The truth is that cultural change begins at the top and there is great inertia without senior advocacy. I’ve worked in a department where my consultants took perverse pride in how difficult their profession is. That being understaffed and overworked and surviving it all was somehow a badge of honour. Trainees who can’t manage in this environment were told, just like Dr Kadota, that they weren’t tough enough to make the cut and maybe this profession wasn’t for them. But merely surviving isn’t good enough for me and shouldn’t be good enough for my patients. I came to this profession to do the best thing by them, to the best of my ability. However, change cannot happen unless departments realise that the failing is within themselves, rather than the trainees. Tolerating bullying or being bullied is not a mark of moral fibre nor reflects your ability to make the cut. Self-care at work cannot happen if the system is built to prevent it.

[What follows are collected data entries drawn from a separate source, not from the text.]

Lemma permit_window_witness :
  exists rest,
    events_of 0 (log Fixture.Response
                   (fx_run Fixture.first_task (fx_start Fixture.two_pages 1 1))) ++ rest
    = EvAcquire :: fx_window 1 0 Fixture.url_a ++ [EvRelease] /\
    (finished Fixture.Response
       {| code := Ret Fixture.Response result (Some (fx_extract Fixture.page_a));
          holding := false |} = true -> rest = []) /\
    (In EvRelease
        (events_of 0 (log Fixture.Response
                        (fx_run Fixture.first_task (fx_start Fixture.two_pages 1 1)))) ->
     rest = []) /\
    (is_ok (Fixture.session_get 0 Fixture.url_a) = true ->
     In (EvSleep 1) (fx_window 1 0 Fixture.url_a)).
Proof.
  apply (permit_window Fixture.Soup Fixture.Tag Fixture.BeautifulSoup
           Fixture.select Fixture.text Fixture.Response Fixture.session_get
           Fixture.response_text Fixture.two_pages 1 1).
  - apply start_reachable; [lia | reflexivity].
  - vm_compute. reflexivity.
  - reflexivity.
Defined.

Lemma transport_failure_aborts_witness :
  ClientError <> TimeoutError /\
  (forall self, snd (fx_sequential 1 (fx_scrape_data self Fixture.url_down))
                = inl ClientError) /\
  (forall schedule, fx_output (fx_main Fixture.page_then_reset 1 5 schedule) = None) /\
  ((0 < 5)%Z -> has_url Fixture.page_then_reset = true ->
   forall schedule, exists more e' net,
     fx_main Fixture.page_then_reset 1 5 (schedule ++ more) = fx_fatal e' net /\
     exists j u, nth_error (url_cells Fixture.page_then_reset) j = Some u /\
       (fx_fetched j u = inl e' \/
        exists body, fx_fetched j u = inr (Some body) /\
                     Fixture.BeautifulSoup body = inl e')).
Proof.
  apply (transport_failure_aborts Fixture.Soup Fixture.Tag Fixture.BeautifulSoup
           Fixture.select Fixture.text Fixture.Response Fixture.session_get
           Fixture.response_text Fixture.page_then_reset 1 5 1 Fixture.url_down
           ClientError); vm_compute; reflexivity.
Defined.

Lemma missing_url_column_witness :
  exists e,
    fx_main Fixture.no_url_column 1 5 Fixture.one_by_one = fx_fatal e [] /\
    fx_output (fx_main Fixture.no_url_column 1 5 Fixture.one_by_one) = None /\
    network Fixture.Response (fx_main Fixture.no_url_column 1 5 Fixture.one_by_one) = [] /\
    ((0 <= 5)%Z -> read_error Fixture.no_url_column = None -> e = KeyError) /\
    ((0 <= 5)%Z -> forall e', read_error Fixture.no_url_column = Some e' -> e = e').
Proof.
  apply (missing_url_column Fixture.Soup Fixture.Tag Fixture.BeautifulSoup
           Fixture.select Fixture.text Fixture.Response Fixture.session_get
           Fixture.response_text Fixture.no_url_column 1 5 Fixture.one_by_one).
  reflexivity.
Defined.

(** A file of zero bytes has no [url] column either: [main] dies of the
    [EmptyDataError] of [pd.read_csv]. *)
Lemma zero_bytes_fatal :
  fx_main Fixture.zero_bytes 1 5 Fixture.one_by_one = fx_fatal EmptyDataError [].
Proof. vm_compute. reflexivity. Qed.

(** A blank cell under [url]: the task of that row hands [nan] to
    [session.get]. *)
Lemma blank_cell_is_requested :
  url_cells Fixture.blank_url = [Fixture.url_a; SNaN] /\
  events_of 1 (log Fixture.Response
                 (fx_run Fixture.last_first (fx_start Fixture.blank_url 1 5)))
  = [EvAcquire; EvRequest SNaN false; EvRelease].
Proof. vm_compute. split; reflexivity. Qed.


(** Against C6 as stated: a document the parser rejects.  The unit that
    fetched it raises, and the batch that holds its URL dies with nothing
    written. *)
Lemma rejected_document_raises :
  Fixture.BeautifulSoup Fixture.page_odd = inl ParserRejectedMarkup /\
  snd (fx_sequential 0 (fx_scrape_data {| df := None; delay := 1; semaphore := 5 |}
                          Fixture.url_odd))
  = inl ParserRejectedMarkup /\
  fx_main Fixture.page_then_odd 1 5 Fixture.one_by_one
  = fx_fatal ParserRejectedMarkup
      (log Fixture.Response
         (fx_run Fixture.one_by_one (fx_start Fixture.page_then_odd 1 5))) /\
  fx_output (fx_main Fixture.page_then_odd 1 5 Fixture.one_by_one) = None.
Proof. vm_compute. repeat split. Qed.

Lemma output_columns_witness :
  exists f st,
    fx_main Fixture.two_pages 0 2 Fixture.turn_by_turn = fx_saved f st /\
    default_index Fixture.two_pages = true /\
    header f = LStr (py "url") :: map LStr field_names /\
    Forall (fun row => List.length row = 13) (rows f) /\
    (default_index Fixture.two_pages = true ->
     List.length (rows f) = List.length (url_cells Fixture.two_pages) /\
     column f 0 = map cell_of_scalar (url_cells Fixture.two_pages)).
Proof.
  eexists. eexists. split; [lazy; reflexivity|]. split; [reflexivity|].
  eapply (output_columns Fixture.Soup Fixture.Tag Fixture.BeautifulSoup
            Fixture.select Fixture.text Fixture.Response Fixture.session_get
            Fixture.response_text Fixture.two_pages 0 2 Fixture.turn_by_turn
            _ _ Fixture.url_a [Fixture.url_b] Fixture.page_a);
    vm_compute; reflexivity.
Defined.

(** Against C8 as stated: the run over an empty batch completes, and its
    output has the single column [url]. *)
Lemma empty_batch_has_one_column :
  fx_output (fx_main Fixture.no_urls 1 5 [])
  = Some {| header := [LStr (py "url")]; rows := [] |}.
Proof. vm_compute. reflexivity. Qed.

Lemma no_field_columns_witness :
  exists f st,
    fx_main Fixture.only_timeout 1 5 Fixture.four_turns = fx_saved f st /\
    default_index Fixture.only_timeout = true /\
    (url_cells Fixture.only_timeout = [] ->
     header f = [LStr (py "url")] /\ rows f = []) /\
    (url_cells Fixture.only_timeout <> [] ->
     header f = [LStr (py "url"); LInt 0] /\
     (default_index Fixture.only_timeout = true ->
      List.length (rows f) = List.length (url_cells Fixture.only_timeout) /\
      column f 0 = map cell_of_scalar (url_cells Fixture.only_timeout) /\
      column f 1 = map (fun _ => CNone) (url_cells Fixture.only_timeout))) /\
    (forall key, In key field_names -> ~ In (LStr key) (header f)).
Proof.
  eexists. eexists. split; [lazy; reflexivity|]. split; [reflexivity|].
  eapply (no_field_columns Fixture.Soup Fixture.Tag Fixture.BeautifulSoup
            Fixture.select Fixture.text Fixture.Response Fixture.session_get
            Fixture.response_text Fixture.only_timeout 1 5 Fixture.four_turns).
  - vm_compute. reflexivity.
  - intros [|i] url H; simpl in H; [|destruct i; discriminate].
    inversion H; subst. vm_compute. reflexivity.
Defined.

(** Against C10 as stated: when the only fetch of the batch times out, the
    output has two columns, [url] and [0]. *)
Lemma timeouts_leave_a_column :
  fx_output (fx_main Fixture.only_timeout 1 5 Fixture.four_turns)
  = Some {| header := [LStr (py "url"); LInt 0];
            rows := [[cell_of_scalar Fixture.url_slow; CNone]] |}.
Proof. vm_compute. reflexivity. Qed.

(** C3, on the code.  A batch of two URLs in which exactly one fetch times
    out.  When the timeout is the second URL's, [pd.DataFrame] raises
    [AttributeError] and nothing is written; when it is the first URL's, the
    output has the columns [url] and [0], the cell of the other row holding
    its whole dict. *)
Lemma timeout_breaks_assembly :
  fx_failure (fx_main Fixture.page_then_timeout 1 5 Fixture.one_by_one)
  = Some AttributeError /\
  fx_output (fx_main Fixture.page_then_timeout 1 5 Fixture.one_by_one) = None /\
  fx_output (fx_main Fixture.timeout_then_page 1 5 Fixture.one_by_one)
  = Some {| header := [LStr (py "url"); LInt 0];
            rows := [[cell_of_scalar Fixture.url_slow; CNone];
                     [cell_of_scalar Fixture.url_a; CDict (fx_extract Fixture.page_a)]] |}.
Proof. vm_compute. repeat split. Qed.

Lemma timeout_absorbed_witness :
  (forall self,
      snd (fx_sequential 0 (get_html_content Fixture.Response self Fixture.url_slow))
      = inr None) /\
  code Fixture.Response {| code := Ret Fixture.Response result None; holding := false |}
  = Ret Fixture.Response result None /\
  In (py "TimeoutError occurred while fetching " ++ format Fixture.url_slow)
     (stdout Fixture.Response
        (fx_run Fixture.four_turns (fx_start Fixture.timeout_then_page 1 5))).
Proof.
  apply (timeout_absorbed Fixture.Soup Fixture.Tag Fixture.BeautifulSoup
           Fixture.select Fixture.text Fixture.Response Fixture.session_get
           Fixture.response_text Fixture.timeout_then_page 1 5).
  - apply start_reachable; [lia | reflexivity].
  - vm_compute. reflexivity.
  - reflexivity.
  - vm_compute. reflexivity.
  - reflexivity.
Defined.

Lemma timeout_after_document_never_saved_witness :
  (forall schedule, fx_output (fx_main Fixture.page_then_timeout 1 5 schedule) = None) /\
  ((0 < 5)%Z -> has_url Fixture.page_then_timeout = true ->
   forall schedule, exists more e net,
     fx_main Fixture.page_then_timeout 1 5 (schedule ++ more) = fx_fatal e net /\
     ((exists k v, nth_error (url_cells Fixture.page_then_timeout) k = Some v /\
                   scraped Fixture.Soup Fixture.Tag Fixture.BeautifulSoup
                     Fixture.select Fixture.text Fixture.Response Fixture.session_get
                     Fixture.response_text k v = inl e) \/
      DataFrame (results_from Fixture.Soup Fixture.Tag Fixture.BeautifulSoup
                   Fixture.select Fixture.text Fixture.Response Fixture.session_get
                   Fixture.response_text 0 (url_cells Fixture.page_then_timeout))
      = inl e)).
Proof.
  apply (timeout_after_document_never_saved Fixture.Soup Fixture.Tag
           Fixture.BeautifulSoup Fixture.select Fixture.text Fixture.Response
           Fixture.session_get Fixture.response_text Fixture.page_then_timeout 1 5
           Fixture.url_a [Fixture.url_slow] Fixture.page_a 1 Fixture.url_slow);
    vm_compute; reflexivity.
Defined.

Lemma loop_never_stalls_witness :
  exists i,
    S (remaining Fixture.Response Fixture.session_get Fixture.response_text
         (step Fixture.Response Fixture.session_get Fixture.response_text
            (fx_run Fixture.head_start (fx_start Fixture.two_pages 1 1)) i))
    = remaining Fixture.Response Fixture.session_get Fixture.response_text
        (fx_run Fixture.head_start (fx_start Fixture.two_pages 1 1)).
Proof.
  apply (loop_never_stalls Fixture.Soup Fixture.Tag Fixture.BeautifulSoup
           Fixture.select Fixture.text Fixture.Response Fixture.session_get
           Fixture.response_text Fixture.two_pages 1 1).
  - apply start_reachable; [lia | reflexivity].
  - lia.
  - vm_compute. reflexivity.
Defined.

Lemma zero_permits_never_finish_witness :
  fx_run Fixture.turn_by_turn (fx_start Fixture.two_pages 1 0)
  = fx_start Fixture.two_pages 1 0 /\
  fx_main Fixture.two_pages 1 0 Fixture.turn_by_turn
  = Running Fixture.Response (fx_start Fixture.two_pages 1 0).
Proof.
  apply (zero_permits_never_finish Fixture.Soup Fixture.Tag Fixture.BeautifulSoup
           Fixture.select Fixture.text Fixture.Response Fixture.session_get
           Fixture.response_text Fixture.two_pages 1 Fixture.turn_by_turn).
  - reflexivity.
  - discriminate.
Defined.
(* ===== verification/Prelude.v ===== *)
(** * A verified model of the distributed-systems labs

    The repository holds the labs of a course on distributed systems: a web
    server and a proxy (src/Lab01), MapReduce, a linearizability checker, a
    simulated network and the testers of the Raft labs (src/Lab02/src), and a
    Chord ring that stores files (src/Lab03).  This library translates their Go
    code into Rocq definitions, mostly function by function and under the names
    of the source, and proves what makes each part correct.

    ** How Go is modelled

    A call gives a value of [go A] (this file): it returns, panics, ends the
    process ([Fatal]: log.Fatal, os.Exit), waits for ever ([Blocked]), or, where
    a loop is given fuel, has not returned within it ([NoFuel]).  An [int] is a
    [Z]; arithmetic that could overflow goes through [i64] or [u64].  An index or
    a store out of range panics.  A Go string is a string of bytes (GoStrings).  A
    Go map is a [gmap]; the order of a [range] over it is a parameter wherever it
    can be observed.  [sort.Sort] and [sort.Slice] are the class [GoSort], any
    sorting function, stable or not.  State is passed explicitly; where the
    source shares objects by pointer the model has a heap (the nodes of the
    checker's list, the persisters, the servers).  Goroutines, RPC handlers and
    processes are threads of an inductive step relation, and a lock is a boolean
    of the object that it guards.  A random number, the clock and the answers of
    the operating system are arguments.  Packages outside the repository are
    parameters with named laws (encoding/json: [Codec]; crypto/aes and the rest
    of the cipher; the weighted semaphore of golang.org/x/sync); crypto/sha1,
    encoding/hex and math/big are defined as far as they are used.

    ** The parts

    - Porcupine, the linearizability checker (Lab02/src/porcupine, models).
      Bitset is bitset.go, Checker is model.go, checker.go and porcupine.go,
      KvModel is models/kv.go, Visualization the data of visualization.go.
      Linearize states what linearizable means; LinkedList is a heap predicate
      for the doubly linked list; CheckerProof proves that the search is total
      and right for every history; Porcupine carries this to histories of
      operations, to the parallel driver under every order of arrival and to
      timeouts; VisualizationProof that the viewer shows what was decided.
    - MapReduce (Lab02/src/mr, main/mrsequential.go, mrapps).  Coordinator is
      coordinator.go and rpc.go, once as sequential handlers and once as threads
      between lock operations; Worker is worker.go, the sequential program and
      the applications.  CoordinatorProof has the invariants of the interleaved
      handlers and their progress, CoordinatorSeq each handler on every branch
      and that the handlers are threads that run alone.  Grouping compares the two
      reduce loops, Job is what one task does to the files, and one worker and the
      loop it never leaves by itself.  Cluster puts any number of
      worker processes, the coordinator's threads and the files together;
      ClusterProof shows that the steps of a task are its sequential code,
      ClusterIds and ClusterInv are the invariant, ClusterJob what the output
      files hold, ClusterFinish that a job can always be finished; Applications:
      what a job of wc and of indexer writes.  Timing is the applications that
      observe the workers (mtiming.go, rtiming.go, jobcount.go) with what they
      count, over the number parsing of Numbers; EntryPoints the programs under
      main and the addresses at which they meet.
    - The Chord ring (Lab03).  ChordKeys is util.go, Sha1 the hash, Chord the
      nodes (chord.go, rpc.go), Command the client (client.go).  ChordProof:
      lookups on a stable ring, repair of the successor list, notification and a
      deadlock; ChordTyped: every operation keeps nodes well-formed and only file
      lookups can panic; ChordFiles: stored files are found; ChordLinked,
      ChordConverge and ChordJoin: a node joins and the ring converges;
      ChordFingers: so does the finger table; ChordLeave: a node leaves and its
      neighbours close the gap; ChordDead: lookups through its old fingers do not end;
      CommandProof: files through the commands, with encryption; ChordExample:
      concrete rings.
    - The web server and the proxy (Lab01).  FileSystem and Utf8 are what they
      stand on.  HttpServer is requestHandler.go and fileHandler.go, Proxy is
      connectionHandler.go, Listener the accept loops.  HttpProof: the path check
      and where it fails; HttpService: every connection is answered as the
      service promises, and posted files are read back; ProxyService: the proxy
      relays, and what a client gets through it from this server; Listener holds
      its own theorem.
    - The simulated network (Lab02/src/labrpc, labgob).  Labrpc is labrpc.go as
      threads, LabrpcProof: at most one execution per call, what a reply means, and
      that a call to a method that exists can return.  Labgob and LabgobProof: the encoder's type checks,
      alone and by several goroutines.
    - The testers of the Raft labs (Lab02/src/raft, kvraft, shardctrler,
      shardkv).  Persister is persister.go; Raft the outlines of the peers and the
      servers, with the interface [RaftApi] against which the testers are proved;
      Harness, HarnessProof, HarnessRestart and HarnessExample the tester of the
      key-value labs (kvraft/config.go), for any server with the interface
      [LabServer]; CtrlerConfig and CtrlerConfigProof its copy for the shard
      controllers (shardctrler/config.go), an instance of it; RaftTester, RaftTesterProof, RaftChecks,
      RaftChecksProof, RaftNetProof and RaftExample that of Raft
      (raft/config.go); ShardClerk and ShardClerkProof the two clerks of the
      sharded service; ShardTester, ShardTesterProof and ShardTesterConfig its
      tester (shardkv/config.go).  Outlines has the empty handlers and the empty
      clerk of kvraft, and what the clerk of the sharded service and the tester of
      Raft make of such peers.

    ** What the theorems show

    The checker: [checkSingle_correct] and [CheckOperations_correct], the answer
    is true exactly on linearizable histories, and is given, unless the history has
    no parts (then [CheckOperations] blocks); on the key-value model exactly if each key's operations are ([CheckOperations_KvModel]); a
    timeout loses answers but never makes one wrong; the bitset is a finite set;
    the viewer never reaches its panic and shows the longest prefixes.

    MapReduce: what a task reads and writes ([do_task_spec]); a reduce task is handed out only when every map task is done, and
    with each map task's files exactly once ([reduce_gets_all_maps]); handlers do
    not deadlock or panic; with any number of workers, some of which stop in the
    middle of a file, are given a task twice or report late, the outputs are those
    of the sequential program ([cluster_outputs]), are never seen half-written
    ([output_never_partial]), and the job can be finished from every state
    ([cluster_can_finish]); the output of a word count is right ([word_count]).

    Chord: on a stable ring a lookup ends within size+1 calls at the node that is
    responsible; a file that was stored is found from every node; after failures
    the first live successor is adopted; after a join, maintenance in any order ends
    in a stable ring as soon as one node has stabilized ([join_converges]), so that
    stable rings are those the program builds; 160 calls of [fixFinger], whatever
    runs between them, make every finger right ([fingers_converge]).  When a node
    leaves a settled ring of at least three whose nodes keep two successors or more,
    three calls of its neighbours make all successors and predecessors right again
    ([leave_recovers]), but a lookup that goes through a
    finger of it never ends, and nothing renews that finger ([dead_finger_stuck]).
    Nodes stay well-formed and the maintenance does not panic, whichever nodes have
    left ([chord_typed]); two neighbours can block each other for ever
    ([stabilize_deadlock]).

    Web server and proxy: the contract of the service on every request and file
    system; the path check fails for a [..] deeper in the path
    ([served_outside_public]) and holds without one (lemma [served_below_public]);
    the proxy's answer for every network; at most ten handlers at a time.

    Network and testers: at most one execution per call, and calls can return
    ([call_can_return]); partitions, crashes and
    restarts do to the network what the tests rely on, and nothing else; the
    applied logs agree as long as no [applier] has stopped the test (in runs without
    snapshots); what [one] and
    [checkOneLeader] establish; the clerks return the first answer that counts,
    and return once the service has settled.

    Where the code does not do what it means to, a theorem or an example says
    so next to the definition.

    ** Fuel and bounds

    The search of the checker, the reduce loops, [checkSuccessor], lookups, the
    type check and the clerks' loops are given fuel; in each case a theorem gives
    an amount that is enough, for the clerks under the condition that the service
    settles.  The loop of a worker has no bound: without fuel left it has not
    returned, and [single_worker_job] shows how it ends.  Lengths of allocated slices are assumed below 2^63 where an index is
    computed from them.

    ** What is not modelled

    - Elections, the replicated log and the services of the Raft labs: they are
      exercises, and their bodies are empty in the repository.  The model has them
      as they are (Outlines) and proves the testers for any implementation.
    - The HTML template of the viewer and the writing of its file; the parsing
      and printing of HTTP messages (net/http), of gob and JSON encodings; the
      registration of RPC servers; logging; random seeds.
    - The entry points under main that call packages that are not in the
      repository (lockservice, pbservice, viewservice, diskv).
    - Interleaving inside a Chord node other than at [successorLock]; goroutines of
      [applierSnap] interleaved with the tester (one message of it is modelled).

    ** The files

    Each file opens with what it holds.  Definitions come before their theorems;
    files named ...Proof hold theorems about the file they are named after. *)
From stdpp Require Export base tactics list gmap strings option numbers sorting.
From Stdlib Require Export ZArith Lia.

Last year I crammed as many plants as I could into a tiny apartment balcony the size of a prayer rug. The fragrance of lavender and strawberries and plum coloured roses was balm to ruffled feathers and rattled nerves. When the local tawny frogmouths took up residence in this balcony garden my husband and I were gratified and had our breakfasts on the balcony while these native birds napped and preened. It was an escape from the stress of work, and a way that I could literally enjoy the fruits of my labour.
I uprooted myself as well as my garden when I moved interstate but this year, but I was determined to do it differently.
I joined a gym and changed my diet.
I let my husband look after me.
My new garden is sprouting edible nasturtiums, round leaf mint bush and microgreens.
After allowing myself a few months to breathe and seeing a psychologist, I have started studying for the fellowship exam again.
I was very recently able to safely do up the buttons on my favourite coat.
And I’m happy to tell you that after all the hype I heard at orientation, the hospital lived up to its word, demonstrating that fruit grows where there is fertile ground.